_Listed entries:_

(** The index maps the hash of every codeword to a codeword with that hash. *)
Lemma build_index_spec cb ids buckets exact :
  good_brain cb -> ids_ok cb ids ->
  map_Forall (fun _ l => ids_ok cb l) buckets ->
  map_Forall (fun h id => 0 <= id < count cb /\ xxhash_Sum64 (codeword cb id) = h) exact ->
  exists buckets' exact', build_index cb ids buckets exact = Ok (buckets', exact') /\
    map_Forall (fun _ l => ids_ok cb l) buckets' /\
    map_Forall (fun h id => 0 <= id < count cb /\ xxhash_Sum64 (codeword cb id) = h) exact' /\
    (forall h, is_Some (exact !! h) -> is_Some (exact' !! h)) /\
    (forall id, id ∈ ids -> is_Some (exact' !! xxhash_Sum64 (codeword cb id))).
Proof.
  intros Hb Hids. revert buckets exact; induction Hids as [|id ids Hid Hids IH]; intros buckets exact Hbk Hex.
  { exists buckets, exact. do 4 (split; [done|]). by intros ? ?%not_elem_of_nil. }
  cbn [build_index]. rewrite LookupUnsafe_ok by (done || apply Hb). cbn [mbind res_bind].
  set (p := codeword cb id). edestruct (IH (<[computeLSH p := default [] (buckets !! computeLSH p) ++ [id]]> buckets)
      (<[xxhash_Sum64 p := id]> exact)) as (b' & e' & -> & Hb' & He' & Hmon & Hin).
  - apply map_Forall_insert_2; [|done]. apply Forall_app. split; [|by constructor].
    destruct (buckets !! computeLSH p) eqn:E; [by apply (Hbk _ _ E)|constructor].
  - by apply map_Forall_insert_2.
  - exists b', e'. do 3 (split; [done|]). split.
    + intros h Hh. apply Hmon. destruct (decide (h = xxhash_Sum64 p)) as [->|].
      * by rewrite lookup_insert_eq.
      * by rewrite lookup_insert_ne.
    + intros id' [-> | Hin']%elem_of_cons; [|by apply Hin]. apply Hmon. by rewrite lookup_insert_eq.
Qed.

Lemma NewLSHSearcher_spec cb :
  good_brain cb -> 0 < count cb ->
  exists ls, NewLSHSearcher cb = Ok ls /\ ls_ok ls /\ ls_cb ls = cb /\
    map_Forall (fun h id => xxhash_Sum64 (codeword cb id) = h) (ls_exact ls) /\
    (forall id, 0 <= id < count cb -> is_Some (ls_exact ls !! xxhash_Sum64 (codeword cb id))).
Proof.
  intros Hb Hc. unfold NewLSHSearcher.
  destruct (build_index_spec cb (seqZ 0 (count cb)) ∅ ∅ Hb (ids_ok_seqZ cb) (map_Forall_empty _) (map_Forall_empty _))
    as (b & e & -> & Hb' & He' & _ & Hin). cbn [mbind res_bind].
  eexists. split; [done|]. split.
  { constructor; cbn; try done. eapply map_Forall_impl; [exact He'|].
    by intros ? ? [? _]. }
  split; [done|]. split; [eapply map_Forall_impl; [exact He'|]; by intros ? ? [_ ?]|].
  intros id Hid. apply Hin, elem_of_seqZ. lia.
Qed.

_Problem:_ Find every line in the records above that contains the word "constructor", and copy each one.

_Exercise response:_
  - apply map_Forall_insert_2; [|done]. apply Forall_app. split; [|by constructor].
    destruct (buckets !! computeLSH p) eqn:E; [by apply (Hbk _ _ E)|constructor].
  { constructor; cbn; try done. eapply map_Forall_impl; [exact He'|].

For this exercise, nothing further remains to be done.